Content starts

(** X10: the Trip form is constructed exactly when it has the fields
    [pilotos], [km] and [max_pilotos]; the first of them that is missing, in
    this order, is the key of the [KeyError] the construction raises. The
    fields [guia] and [activo] may be missing. *)
Theorem viaje_init_outcomes (fields : form_fields) :
  ((∃ fields', __init__ fields = Ok fields') ↔
   is_Some (fields !! "pilotos") ∧ is_Some (fields !! "km") ∧
   is_Some (fields !! "max_pilotos")) ∧
  (fields !! "pilotos" = None → __init__ fields = Raise (KeyError "pilotos")) ∧
  (is_Some (fields !! "pilotos") → fields !! "km" = None →
   __init__ fields = Raise (KeyError "km")) ∧
  (is_Some (fields !! "pilotos") → is_Some (fields !! "km") →
   fields !! "max_pilotos" = None → __init__ fields = Raise (KeyError "max_pilotos")).
Proof.
  split; [split|split; [|split]].
  - intros [fields' (p & k & m & Hp & Hk & Hm)%viaje_init_inv]. rewrite Hp, Hk, Hm. eauto.
  - intros ([p Hp] & [k Hk] & [m Hm]).
    destruct (viaje_init_lookup fields p k m Hp Hk Hm) as (fields' & Hinit & _). eauto.
  - intros Hp. unfold __init__, getitem. by rewrite lookup_fmap, Hp.
  - intros [p Hp] Hk. unfold __init__, getitem. rewrite lookup_fmap, Hp. simpl.
    by rewrite lookup_insert_ne, lookup_fmap, Hk by done.
  - intros [p Hp] [k Hk] Hm. unfold __init__, getitem. rewrite lookup_fmap, Hp. simpl.
    rewrite lookup_insert_ne, lookup_fmap, Hk by done. simpl.
    by rewrite !lookup_insert_ne, lookup_fmap, Hm by done.
Qed.

(** X11: after the Trip form is constructed the label of [km] is
    "Kilómetros", that of [max_pilotos] is "Máxima cantidad de pilotos" and
    that of [activo] is "Estado"; every other field has the label it had. *)
Theorem viaje_labels (fields : form_fields) (p k m : Field) :
  fields !! "pilotos" = Some p →
  fields !! "km" = Some k →
  fields !! "max_pilotos" = Some m →
  ∃ fields' k' m' a',
    __init__ fields = Ok fields' ∧
    fields' !! "km" = Some k' ∧ label k' = Some (py "Kilómetros") ∧
    fields' !! "max_pilotos" = Some m' ∧ label m' = Some (py "Máxima cantidad de pilotos") ∧
    fields' !! "activo" = Some a' ∧ label a' = Some (py "Estado") ∧
    ∀ name f f',
      name ≠ "km" → name ≠ "max_pilotos" → name ≠ "activo" →
      fields !! name = Some f → fields' !! name = Some f' → label f' = label f.
Proof.
  intros Hp Hk Hm.
  destruct (viaje_init_lookup fields p k m Hp Hk Hm) as (fields' & Hinit & Hlook).
  exists fields', (set_label (py "Kilómetros") (style k)),
    (set_label (py "Máxima cantidad de pilotos") (style m)), activo.
  split; [exact Hinit|].
  split; [rewrite Hlook; by repeat case_decide|]. split; [reflexivity|].
  split; [rewrite Hlook; by repeat case_decide|]. split; [reflexivity|].
  split; [rewrite Hlook; by repeat case_decide|]. split; [reflexivity|].
  intros name f f' H1 H2 H3 Hf. rewrite Hlook. repeat case_decide; try done; subst.
  - rewrite Hf. simpl. intros [= <-]. unfold relabel, style.
    destruct (negb (isinstance_CheckboxSelectMultiple _)); simpl;
      destruct (queryset f); try done; by destruct (negb _).
  - intros [= <-]. replace p with f by congruence. unfold style. by destruct (negb _).
  - rewrite Hf. simpl. intros [= <-]. unfold style. by destruct (negb _).
Qed.

(** X12: the construction of the Trip form drops no field and adds none but
    [activo]: the fields of the constructed form are those it had, and [activo]. *)
Theorem viaje_field_names (fields : form_fields) (p k m : Field) :
  fields !! "pilotos" = Some p →
  fields !! "km" = Some k →
  fields !! "max_pilotos" = Some m →
  ∃ fields',
    __init__ fields = Ok fields' ∧
    ∀ name, is_Some (fields' !! name) ↔ name = "activo" ∨ is_Some (fields !! name).
Proof.
  intros Hp Hk Hm.
  destruct (viaje_init_lookup fields p k m Hp Hk Hm) as (fields' & Hinit & Hlook).
  exists fields'. split; [exact Hinit|]. intros name. rewrite Hlook.
  repeat case_decide; subst; rewrite ?fmap_is_Some, ?Hp, ?Hk, ?Hm;
    (split; [intros ?; first [by left | by right; eauto] | intros [?|?]; by eauto]).
Qed.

Content ends

§ WHAT IS BEING ASKED
Lines with the word "Trip" in them are the answer; report each one from the data.

§ TASK OUTPUT
(** X10: the Trip form is constructed exactly when it has the fields
(** X11: after the Trip form is constructed the label of [km] is
(** X12: the construction of the Trip form drops no field and adds none but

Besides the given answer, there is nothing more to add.